Si je me permets d’aborder ce point-là juste avant de vous parler de ce The First Slam Dunk, ce n’est bien évidement pas un hasard. Parce qu’en ce qui me concerne, les rares œuvres dans lesquelles j’ai eu l’impression qu’on me parlait vraiment de sport collectif étaient des mangas, et parmi ceux-là, Slam Dunk occupait clairement le haut du panier. (Panier, basket… J’espère que vous l’avez…)
En même temps rien d’étonnant, quand on y réfléchit bien. Il y a dans le manga une narration qui favorise l’action découpée et commentée. Et même si ces codes peuvent parfois prêter à sourire – surtout quand ceux-ci sont transposés en animé – ils présentent néanmoins l’indéniable avantage de savoir insister – voire transfigurer – n’importe quelle activité. Car comme pour n’importe quel autre sujet, l’enjeu d’un art visuel et narratif n’est pas simplement de montrer et d’expliquer, mais bien de faire ressentir.
Or, à ce petit jeu-là, Slam Dunk se posait clairement pour moi comme une référence en la matière. L’enjeu central de la saga était moins le parcours de chacun des personnages que ce que leur aventure collective permettait de révéler de la pratique du basket. Du novice déterminé au génie indomptable en passant par le clown à qui il faudra tout apprendre même le plus évident, chacun n’est en fait là que pour mettre en évidence les enjeux de chaque geste, de chaque technique, de chaque règle, pour qu’au bout du compte on comprenne comment ce sport éprouve et révèle les êtres ; ou pour le dire autrement, pour qu’au bout du compte on comprenne à quel point le sport peut devenir une puissante aventure humaine susceptible d’embrasser les passions individuelles comme collectives.
Vous l’aurez donc compris : je n’y suis pas allé sans rien en attendre de ce The First Slam Dunk.
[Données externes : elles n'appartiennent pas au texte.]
(* ===== verification/ZeroX20.v ===== *)
(** * 0x20 case randomisation ([recursor/zeroxtwenty.rs])

    The scanner of the question name, the in-place case randomisation of an
    outbound query and the check of the echoed name.  Randomness is the
    argument [coin]: the draw made for the letter at a byte position. *)
From S2P Require Import Prelude.

Module ZeroX20.

(** ** Model *)

(** The loop of [qname_byte_range]; [fuel] bounds the number of labels. *)
Fixpoint qname_scan (fuel : nat) (msg : list Z) (i : nat) : result nat :=
  match fuel with
  | O => Err "out of fuel"
  | S fuel' =>
      match msg !! i with
      | None => Err "unterminated QNAME"
      | Some len =>
          if len =? 0 then Ok (i + 1)%nat
          else if negb (Z.land len 0xc0 =? 0) then
            Err "compression pointer in question section"
          else if (length msg <? i + 1 + Z.to_nat len)%nat then
            Err "QNAME label overruns message"
          else qname_scan fuel' msg (i + (1 + Z.to_nat len))
      end
  end.

(** The range [12 .. end). *)
Definition qname_byte_range (msg : list Z) : result (nat * nat) :=
  if (length msg <? 12)%nat then Err "DNS message too short for header"
  else e ← qname_scan (S (length msg)) msg 12; Ok (12%nat, e).

(** One iteration of the [for] loop of [encode]. *)
Definition flip_at (coin : nat → bool) (q : list Z) (i : nat) : list Z :=
  match q !! i with
  | Some b => if is_ascii_alphabetic b && coin i then <[i := Z.lxor b 0x20]> q else q
  | None => q
  end.

(** [encode]: the rewritten query and the encoded name bytes. *)
Definition encode (coin : nat → bool) (query : list Z) : result (list Z * list Z) :=
  '(s, e) ← qname_byte_range query;
  let query' := foldl (flip_at coin) query (seq s (e - s)) in
  Ok (query', take (e - s) (drop s query')).

Definition verify_byte (g e : Z) : bool :=
  if is_ascii_alphabetic e then eq_ignore_ascii_case g e else g =? e.

Definition verify (response expected : list Z) : result unit :=
  '(s, e) ← qname_byte_range response;
  let got := take (e - s) (drop s response) in
  if negb (Nat.eqb (length got) (length expected)) then Err "0x20 length mismatch"
  else if forallb (λ p, verify_byte p.1 p.2) (zip got expected) then Ok tt
  else Err "0x20 mismatch (possible spoof)".

(** ** Letters *)

Lemma alpha_cases b :
  is_ascii_alphabetic b = true → (65 ≤ b ≤ 90) ∨ (97 ≤ b ≤ 122).
Proof.
  unfold is_ascii_alphabetic, is_ascii_upper, is_ascii_lower.
  rewrite orb_true_iff, !andb_true_iff. lia.
Qed.

(** Letters have one of the two top bits set, so no length byte of a label
    that the scanner accepts is a letter. *)
Lemma alpha_not_length b : is_ascii_alphabetic b = true → Z.land b 0xc0 ≠ 0.
Proof.
  intros Hb%alpha_cases.
  assert (Forall (λ b, Z.land b 0xc0 ≠ 0) (seqZ 65 58)) as HF by (vm_compute; repeat constructor; done).
  rewrite Forall_forall in HF. apply HF, elem_of_seqZ. lia.
Qed.

Lemma lower_flip b :
  is_ascii_alphabetic b = true → to_ascii_lowercase (Z.lxor b 0x20) = to_ascii_lowercase b.
Proof.
  intros Hb%alpha_cases.
  assert (Forall (λ b, to_ascii_lowercase (Z.lxor b 0x20) = to_ascii_lowercase b)
            (seqZ 65 26 ++ seqZ 97 26)) as HF by (vm_compute; repeat constructor; done).
  rewrite Forall_forall in HF. apply HF, elem_of_app. rewrite !elem_of_seqZ. lia.
Qed.

(** The per-byte test is equality up to ASCII case. *)
Lemma verify_byte_spec g e :
  verify_byte g e = true ↔ to_ascii_lowercase g = to_ascii_lowercase e.
Proof.
  unfold verify_byte, eq_ignore_ascii_case. destruct (is_ascii_alphabetic e) eqn:He.
  - apply Z.eqb_eq.
  - rewrite Z.eqb_eq. split; [by intros ->|].
    revert He. unfold to_ascii_lowercase, is_ascii_alphabetic, is_ascii_upper, is_ascii_lower.
    rewrite orb_false_iff, !andb_false_iff, !Z.leb_gt. intros.
    destruct (65 <=? g) eqn:?, (g <=? 90) eqn:?, (65 <=? e) eqn:?, (e <=? 90) eqn:?;
      cbn in *; rewrite ?Z.leb_le, ?Z.leb_gt in *; lia.
Qed.

Lemma verify_bytes_spec got expected :
  length got = length expected →
  forallb (λ p, verify_byte p.1 p.2) (zip got expected) = true ↔
  map to_ascii_lowercase got = map to_ascii_lowercase expected.
Proof.
  revert expected. induction got as [|g got IH]; intros [|e expected] Hlen; try done.
  cbn in *. rewrite andb_true_iff, verify_byte_spec, IH by lia. naive_solver congruence.
Qed.

(** ** The scanner *)

Lemma qname_scan_bounds fuel msg i e :
  qname_scan fuel msg i = Ok e → (i < e ≤ length msg)%nat ∧ msg !! (e - 1)%nat = Some 0.
Proof.
  revert i. induction fuel as [|fuel IH]; intros i; cbn; [done|].
  destruct (msg !! i) as [len|] eqn:Hi; [|done].
  apply lookup_lt_Some in Hi as Hlt.
  destruct (len =? 0) eqn:Hz.
  - intros [= <-]. split; [lia|]. replace (i + 1 - 1)%nat with i by lia.
    by apply Z.eqb_eq in Hz as <-.
  - repeat (case_match; [done|]). intros [Hb ?]%IH. split; [lia|done].
Qed.

(** Each iteration moves forward, so fuel the length of the message is enough. *)
Lemma qname_scan_fuel fuel msg i :
  (i ≤ length msg < i + fuel)%nat → qname_scan fuel msg i ≠ Err "out of fuel".
Proof.
  revert i. induction fuel as [|fuel IH]; intros i Hf; cbn [qname_scan]; [lia|].
  destruct (msg !! i) as [len|] eqn:Hi; [|done]. apply lookup_lt_Some in Hi.
  repeat case_match; try done. apply IH. rewrite Nat.ltb_ge in *. lia.
Qed.

Lemma qname_byte_range_Ok msg s e :
  qname_byte_range msg = Ok (s, e) ↔
  s = 12%nat ∧ (12 ≤ length msg)%nat ∧ qname_scan (S (length msg)) msg 12 = Ok e.
Proof.
  unfold qname_byte_range. destruct (length msg <? 12)%nat eqn:Hl.
  - apply Nat.ltb_lt in Hl. split; [done|lia].
  - apply Nat.ltb_ge in Hl. rewrite result_bind_Ok. naive_solver.
Qed.

(** ** Case flips *)

(** [b'] is [b] or, when [b] is a letter, its other case. *)
Definition case_variant (b b' : Z) : Prop :=
  b' = b ∨ (is_ascii_alphabetic b = true ∧ b' = Z.lxor b 0x20).

Lemma case_variant_lower b b' :
  case_variant b b' → to_ascii_lowercase b' = to_ascii_lowercase b.
Proof. intros [->|[? ->]]; [done|by apply lower_flip]. Qed.

Lemma case_variants_lower q q' :
  Forall2 case_variant q q' → map to_ascii_lowercase q' = map to_ascii_lowercase q.
Proof. induction 1; cbn; [done|]. f_equal; [by apply case_variant_lower|done]. Qed.

(** Recasing the letters of a message leaves the scan unchanged. *)
Lemma qname_scan_case fuel q q' i e :
  Forall2 case_variant q q' → qname_scan fuel q i = Ok e → qname_scan fuel q' i = Ok e.
Proof.
  intros Hqq. pose proof (Forall2_length _ _ _ Hqq) as Hlen.
  revert i. induction fuel as [|fuel IH]; intros i; cbn; [done|].
  destruct (q !! i) as [len|] eqn:Hi; [|done].
  destruct (Forall2_lookup_l _ _ _ _ _ Hqq Hi) as (len' & -> & Hv).
  destruct (len =? 0) eqn:Hz.
  - intros He. destruct Hv as [->|[Ha ->]]; [by rewrite Hz|].
    apply Z.eqb_eq in Hz as ->. done.
  - destruct (Z.land len 0xc0 =? 0) eqn:Hc; [|done]. cbn.
    assert (len' = len) as ->.
    { destruct Hv as [?|[Ha _]]; [done|]. apply alpha_not_length in Ha.
      apply Z.eqb_eq in Hc. done. }
    rewrite Hz, Hc, <- Hlen. cbn. case_match; [done|]. apply IH.
Qed.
Entre la manière de retranscrire les matchs de basket d’un côté et de l’autre la façon d’adapter la narration longue du manga au format court du long-métrage de cinéma, je l’attendais clairement au tournant…
…Et franchement, quelle claque !
Sur tous les points, le film s’en sort avec les honneurs, y compris les plus casse-gueules.
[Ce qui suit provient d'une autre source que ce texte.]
(* ===== verification/Text.v ===== *)
(** * Text scanning

    The string operations of the Rust standard library the program uses
    ([ends_with], [lines], [split_once], [trim], [split_whitespace], [parse]) on
    ASCII text, with the lemmas that relate them to concatenation. *)
From stdpp Require Import pretty.
From Stdlib Require Import Ascii.
From S2P Require Import Prelude.

(** ** Suffixes *)
Fixpoint string_drop (n : nat) (s : string) : string :=
  match n, s with
  | S n', String _ s' => string_drop n' s'
  | _, _ => s
  end.

(** [str::ends_with]. *)
Definition ends_with (s z : string) : bool :=
  (String.length z <=? String.length s)%nat &&
  String.eqb (string_drop (String.length s - String.length z) s) z.

Lemma string_app_cons c p z : String c p +:+ z = String c (p +:+ z).
Proof. done. Qed.

Lemma string_app_assoc p q z : (p +:+ q) +:+ z = p +:+ (q +:+ z).
Proof. induction p as [|c p IH]; [done|]. by rewrite !string_app_cons, IH. Qed.

Lemma string_app_nil_r p : p +:+ "" = p.
Proof. induction p as [|c p IH]; [done|]. by rewrite string_app_cons, IH. Qed.

Lemma string_drop_app p z : string_drop (String.length p) (p +:+ z) = z.
Proof. induction p; [by destruct z|done]. Qed.

Lemma string_drop_split n s :
  (n ≤ String.length s)%nat → ∃ p, s = p +:+ string_drop n s ∧ String.length p = n.
Proof.
  revert n. induction s as [|c s IH]; intros [|n] Hn; cbn in *; try lia; try by exists "".
  destruct (IH n) as (p & Hp & Hl); [lia|]. exists (String c p). cbn. split; [exact (f_equal (String c) Hp)|by rewrite Hl].
Qed.

Lemma string_length_app p z : String.length (p +:+ z) = (String.length p + String.length z)%nat.
Proof. induction p as [|c p IH]; [done|]. rewrite string_app_cons. cbn. by rewrite IH. Qed.

Lemma ends_with_spec s z : ends_with s z = true ↔ ∃ p, s = p +:+ z.
Proof.
  unfold ends_with. rewrite andb_true_iff, Nat.leb_le, String.eqb_eq. split.
  - intros [Hl Hd]. destruct (string_drop_split (String.length s - String.length z) s) as (p & Hp & _);
      [lia|]. exists p. by rewrite Hd in Hp.
  - intros [p ->]. rewrite string_length_app. split; [lia|].
    replace (_ + _ - _)%nat with (String.length p) by lia. apply string_drop_app.
Qed.

Lemma string_get_app p c z : String.get (String.length p) (p +:+ String c z) = Some c.
Proof. by induction p. Qed.

(** ** Characters *)

Definition is_whitespace (c : ascii) : bool :=
  let n := nat_of_ascii c in ((9 <=? n) && (n <=? 13) || (n =? 32))%nat.
Definition is_newline (c : ascii) : bool := (nat_of_ascii c =? 10)%nat.
Definition is_semicolon (c : ascii) : bool := (nat_of_ascii c =? 59)%nat.
Definition is_open (c : ascii) : bool := (nat_of_ascii c =? 40)%nat.
Definition is_close (c : ascii) : bool := (nat_of_ascii c =? 41)%nat.
Definition TAB : ascii := ascii_of_nat 9.
Definition NL : ascii := ascii_of_nat 10.
Definition SP : ascii := ascii_of_nat 32.

Fixpoint string_all (f : ascii → bool) (s : string) : bool :=
  match s with EmptyString => true | String c s' => f c && string_all f s' end.

(** Neither white space nor a character with a meaning in zone files. *)
Definition plain_char (c : ascii) : bool :=
  negb (is_whitespace c || is_semicolon c || is_open c || is_close c).
Definition plain : string → bool := string_all plain_char.

Lemma string_all_app f p q : string_all f (p +:+ q) = string_all f p && string_all f q.
Proof.
  induction p as [|c p IH]; [done|]. rewrite string_app_cons. cbn. by rewrite IH, andb_assoc.
Qed.

Lemma string_all_impl (f g : ascii → bool) s :
  (∀ c, f c = true → g c = true) → string_all f s = true → string_all g s = true.
Proof.
  intros Hi. induction s as [|c s IH]; cbn; [done|].
  rewrite !andb_true_iff. naive_solver.
Qed.

(** ** Lines *)

(** [str::lines], up to a trailing carriage return (white space to the callers). *)
Fixpoint split_nl (s : string) : list string :=
  match s with
  | EmptyString => [""]
  | String c s' =>
      if is_newline c then "" :: split_nl s'
      else match split_nl s' with l :: ls => String c l :: ls | [] => [String c ""] end
  end.
Definition str_lines (s : string) : list string :=
  let ls := split_nl s in
  if bool_decide (last ls = Some "") then removelast ls else ls.

(** [split_once(';').map(|(lhs, _)| lhs).unwrap_or(line)]. *)
Fixpoint before_semicolon (s : string) : string :=
  match s with
  | EmptyString => ""
  | String c s' => if is_semicolon c then "" else String c (before_semicolon s')
  end.

Lemma split_nl_line l rest :
  string_all (λ c, negb (is_newline c)) l = true →
  split_nl (l +:+ String NL rest) = l :: split_nl rest.
Proof.
  induction l as [|c l IH]; intros Hl; [done|]. rewrite string_app_cons. cbn in *.
  apply andb_true_iff in Hl as [Hc Hl]. rewrite (IH Hl). by destruct (is_newline c).
Qed.

Lemma before_semicolon_none s :
  string_all (λ c, negb (is_semicolon c)) s = true → before_semicolon s = s.
Proof.
  induction s as [|c s IH]; cbn; [done|]. intros [Hc Hs]%andb_true_iff.
  rewrite (IH Hs). by destruct (is_semicolon c).
Qed.

(** ** Words *)

(** [trim().split_whitespace()]: the current word and the words after it. *)
Fixpoint words_go (s : string) : string * list string :=
  match s with
  | EmptyString => ("", [])
  | String c s' =>
      let '(w, ws) := words_go s' in
      if is_whitespace c then ("", if String.eqb w "" then ws else w :: ws)
      else (String c w, ws)
  end.
Definition words (s : string) : list string :=
  let '(w, ws) := words_go s in if String.eqb w "" then ws else w :: ws.

Lemma words_go_app w s :
  string_all (λ c, negb (is_whitespace c)) w = true →
  words_go (w +:+ s) = (w +:+ (words_go s).1, (words_go s).2).
Proof.
  induction w as [|c w IH]; intros Hw; [exact (surjective_pairing (words_go s))|].
  rewrite string_app_cons. cbn in *. apply andb_true_iff in Hw as [Hc Hw].
  rewrite (IH Hw). by destruct (is_whitespace c).
Qed.

Lemma words_cons w c s :
  w ≠ "" → string_all (λ c, negb (is_whitespace c)) w = true → is_whitespace c = true →
  words (w +:+ String c s) = w :: words s.
Proof.
  intros Hne Hw Hc. unfold words. rewrite words_go_app by done. cbn [words_go]. rewrite Hc.
  destruct (words_go s) as [w' ws]. cbn [fst snd].
  rewrite string_app_nil_r. by destruct (String.eqb_spec w "").
Qed.

Lemma words_single w :
  w ≠ "" → string_all (λ c, negb (is_whitespace c)) w = true → words w = [w].
Proof.
  intros Hne Hw. unfold words. replace w with (w +:+ "") at 1 by apply string_app_nil_r.
  rewrite words_go_app by done. cbn. rewrite string_app_nil_r.
  by destruct (String.eqb_spec w "").
Qed.

(** ** Numbers *)

Definition digit_of (c : ascii) : option Z :=
  let n := Z.of_nat (nat_of_ascii c) in
  if (48 <=? n) && (n <=? 57) then Some (n - 48) else None.

Fixpoint parse_digits (max acc : Z) (s : string) : option Z :=
  match s with
  | EmptyString => Some acc
  | String c s' =>
      d ← digit_of c;
      let acc' := acc * 10 + d in
      if max <? acc' then None else parse_digits max acc' s'
  end.

(** [str::parse::<uN>()]: an optional plus sign, then digits, without overflow. *)
Definition parse_uint (max : Z) (s : string) : option Z :=
  match s with
  | EmptyString => None
  | String c s' =>
      if (nat_of_ascii c =? 43)%nat
      then if String.eqb s' "" then None else parse_digits max 0 s'
      else parse_digits max 0 s
  end.

(** [format!("{n}")] of an unsigned number. *)
Definition show_uint (n : Z) : string := pretty (Z.to_N n).

Lemma digit_of_char x : (x < 10)%N → digit_of (pretty_N_char x) = Some (Z.of_N x).
Proof.
  intros Hx. destruct x as [|p]; [done|].
  do 4 (destruct p as [p|p|]; try done; try lia).
Qed.

Lemma parse_digits_go max x s :
  Z.of_N x ≤ max →
  parse_digits max 0 (pretty_N_go x s) = parse_digits max (Z.of_N x) s.
Proof.
  revert s. induction (N.lt_wf_0 x) as [x _ IH]; intros s Hm.
  destruct (decide (x = 0)%N) as [->|Hx]; [done|].
  rewrite pretty_N_go_step by lia.
  assert (x = 10 * (x `div` 10) + x `mod` 10)%N as Hdm by (apply N.div_mod; lia).
  assert (x `mod` 10 < 10)%N by (apply N.mod_lt; lia).
  assert (x `div` 10 < x)%N by (apply N.div_lt; lia).
  rewrite IH by lia. cbn [parse_digits].
  rewrite digit_of_char by done. cbn [mbind option_bind].
  replace (Z.of_N (x `div` 10) * 10 + Z.of_N (x `mod` 10)) with (Z.of_N x) by lia.
  by rewrite (proj2 (Z.ltb_ge _ _)) by lia.
Qed.

Definition is_digit (c : ascii) : bool := match digit_of c with Some _ => true | None => false end.

Lemma digits_go x s : string_all is_digit s = true → string_all is_digit (pretty_N_go x s) = true.
Proof.
  revert s. induction (N.lt_wf_0 x) as [x _ IH]; intros s Hs.
  destruct (decide (x = 0)%N) as [->|Hx]; [done|].
  rewrite pretty_N_go_step by lia. apply IH; [apply N.div_lt; lia|]. cbn.
  unfold is_digit at 1. rewrite digit_of_char by (apply N.mod_lt; lia). done.
Qed.

Lemma show_uint_digits n : string_all is_digit (show_uint n) = true.
Proof. unfold show_uint, pretty, pretty_N. case_decide; [done|by apply digits_go]. Qed.

Lemma is_digit_plain c : is_digit c = true → plain_char c = true.
Proof. destruct c as [[] [] [] [] [] [] [] []]; vm_compute; congruence. Qed.

Lemma show_uint_plain n : plain (show_uint n) = true.
Proof. eapply string_all_impl; [apply is_digit_plain|apply show_uint_digits]. Qed.

Lemma pretty_go_nonempty x s : (0 < x)%N ∨ s ≠ "" → pretty_N_go x s ≠ "".
Proof.
  revert s. induction (N.lt_wf_0 x) as [x _ IH]; intros s Hs.
  destruct (decide (x = 0)%N) as [->|Hx]; [by destruct Hs|].
  rewrite pretty_N_go_step by lia. apply IH; [apply N.div_lt; lia|by right].
Qed.

Lemma show_uint_nonempty n : show_uint n ≠ "".
Proof.
  unfold show_uint, pretty, pretty_N. case_decide; [done|]. apply pretty_go_nonempty. lia.
Qed.

(** Printing and parsing a number. *)
Lemma parse_show_uint max n : 0 ≤ n ≤ max → parse_uint max (show_uint n) = Some n.
Proof.
  intros Hn.
  assert (Hd : parse_digits max 0 (show_uint n) = Some n).
  { unfold show_uint, pretty, pretty_N. case_decide as Hz.
    - assert (n = 0) as -> by lia.
      change (parse_digits max 0 "0") with (if max <? 0 then None else Some 0).
      destruct (max <? 0) eqn:E; [|done]. apply Z.ltb_lt in E. lia.
    - rewrite parse_digits_go by lia. cbn. by rewrite Z2N.id by lia. }
  pose proof (show_uint_digits n) as Hall. unfold parse_uint.
  pose proof (show_uint_nonempty n) as Hne.
  destruct (show_uint n) as [|c s]; [done|]. cbn in Hall.
  destruct (nat_of_ascii c =? 43)%nat eqn:E; [|done].
  apply Nat.eqb_eq in E. apply andb_true_iff in Hall as [Hc _].
  unfold is_digit, digit_of in Hc. by rewrite E in Hc.
Qed.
Au bout du compte, tous les choix se sont révélés totalement gagnants, même ceux qui auraient pu paraître les plus discutables au premier abord.
Parce que, l’air de rien, il y a pas mal de choix culottés d’opérés dans cette adaptation. Notons déjà que ce First Slam Dunk a décidé d’opter pour une intégration assez conséquente de modèles en infographie 3D, notamment pour gérer au mieux l’extrême complexité qu’il peut y avoir à représenter avec le plus de fidélité possible tous les gestes et postures qui composent un match de basket.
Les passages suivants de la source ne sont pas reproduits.